Re: pure chance

billgr@cco.caltech.edu
Thu, 19 Dec 1996 22:30:10 -0800 (PST)

Brian Harper:

[...]

> Now I would like to return to another question, whether the
> information content (as defined by Shannon) increases during
> evolution or more specifically due to a mutation. Based primarily
> on what little I know about info-theory and my intuition I had
> indicated in a "conversation" with Steve Jones that a random
> mutation would increase the info-content. This was in response
> to a bold assertion by Steve that information content would
> never increase due to random mutation. There was also a

I just attended a series of talks about how information theory
might help figure out how neurons in the brain work. Mixed in
was a more general discussion of how Info Theory might apply to
biology. The problem is that the Shannon theorem is extremely
broad--it is a theorem that given three or four (depending on
how you look at it) assumptions, the Shannon entropy measure IS
the correct measure for information. No-one wants to abandon
any of the assumptions. Trouble is, how does one apply that
to biology? Do critters try to maximize the information in
their genome? Doesn't seem obvious--genomes are ordered, and a
good thing, too!

Does the information in the genome increase by mutation? On
average, yes, but there can certainly be cases where mutations
would decrease the information in a genome. (Think of it as
a sort of 'annealing.') Those would be less likely, though, so
on average, mutation would be expected to increase the entropy
in the genome (which corresponds to our expectations about
diversity and suchlike).

> challenge to show such a case.
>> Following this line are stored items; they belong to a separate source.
(** * News MoodMap: the analog-retrieval and mood-blending pipeline

    The repository drives BigQuery from Python: every stage of
    [processing.py] and [analytics.py] is one SQL statement (or a loop of
    them) that replaces one table of the dataset [world_mood].  The
    development embeds those statements as functions over tables (lists of
    rows) and threads the dataset through the stages as explicit state.

    Embedded: [create_daily_country_topics], [generate_news_embeddings],
    [fn_similar_to_day] and [create_daily_top_entities] of
    [processing.py]; [create_today_for_analogs], [run_analog_searches],
    [save_daily_analogs], [create_daily_briefings] and
    [create_daily_moodmap] of [analytics.py].  The table
    [gdelt_events_enriched], which [ingestion.py] builds, is part of the
    initial state; the rows of [gdelt_events_raw] are an argument of the
    aggregation.

    Left to the [client], the value the Python code passes to every stage:
    the vector search, the text model, [CURRENT_DATE()], the rendering of a
    date, the order of rows wherever SQL leaves it open, and the
    readability clean-up of the theme and people lists, which only shapes
    the text of a prompt.  The embedding model and the rendering of a
    FLOAT64 as text are arguments of the two stages that use them.  A
    theorem holds for every client.

    Conventions.
    - A nullable column is an [option]; SQL NULL is [None].
    - DATE is a day number ([Z]).
    - FLOAT64 is idealised as an exact rational ([Q]): binary64 rounding
      error, overflow and NaN are outside the model, the decimal rounding
      of [ROUND(x, 4)] is inside it.
    - STRING is an ASCII [string]; patterns work on [list ascii]. *)

From Stdlib Require Import List String Ascii ZArith NArith QArith Qround Qabs Bool Arith.
From Stdlib Require Import Lia Lqa.
From Stdlib Require Import Permutation Sorted FinFun DecimalString.
Import ListNotations.

(* ===================================================================== *)
(** ** SQL building blocks *)
(* ===================================================================== *)

Module Sql.

Definition date := Z.
Definition float64 := Q.

(** *** NULL handling *)

(** [COALESCE(e1, ..., en)]: the first argument that is not NULL. *)
Fixpoint coalesce {A : Type} (args : list (option A)) : option A :=
  match args with
  | [] => None
  | Some v :: _ => Some v
  | None :: rest => coalesce rest
  end.

Definition is_not_null {A : Type} (x : option A) : bool :=
  match x with Some _ => true | None => false end.

(** A scalar function applied to nullable arguments is NULL as soon as one
    argument is. *)
Definition null_bind {A B : Type} (x : option A) (k : A -> option B) : option B :=
  match x with Some v => k v | None => None end.

Notation "x <- e ;; k" := (null_bind e (fun x => k))
  (at level 61, e at next level, right associativity).

Definition sql_add (a b : option float64) : option float64 :=
  x <- a ;; y <- b ;; Some (x + y)%Q.

(** FLOAT64 division by a non-zero literal (the statements only divide by
    the constants 10 and 2). *)
Definition sql_div (a b : option float64) : option float64 :=
  x <- a ;; y <- b ;; Some (x / y)%Q.

(** Nearest integer, halfway cases away from zero. *)
Definition round_half_away (x : Q) : Z :=
  if Qle_bool 0 x then Qfloor (x + (1 # 2)) else Z.opp (Qfloor (- x + (1 # 2))).

(** [ROUND(x, n)]: [x] rounded to [n] decimal places, halfway cases away
    from zero. *)
Definition sql_round (x : option float64) (n : nat) : option float64 :=
  v <- x ;;
  Some (inject_Z (round_half_away (v * inject_Z (10 ^ Z.of_nat n)))
        / inject_Z (10 ^ Z.of_nat n))%Q.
Rummaging through my collection
> of papers I managed to find some concrete evidence that mutations
> do increase the Shannon IC. The reference is:
>
> J. S. Rao, C.P. Geevan and G.S. Rao (1982). "Significance of the
> Information Content of DNA in Mutations and Evolution,"
> <J. Theor. Biology> 96:571-577.
>
> Here the authors consider one point mutations and show that the
> only requirement for the Shannon IC to increase is that the
> frequency of the codon which mutates must be larger than the
> frequency of the codon to which it is mutated.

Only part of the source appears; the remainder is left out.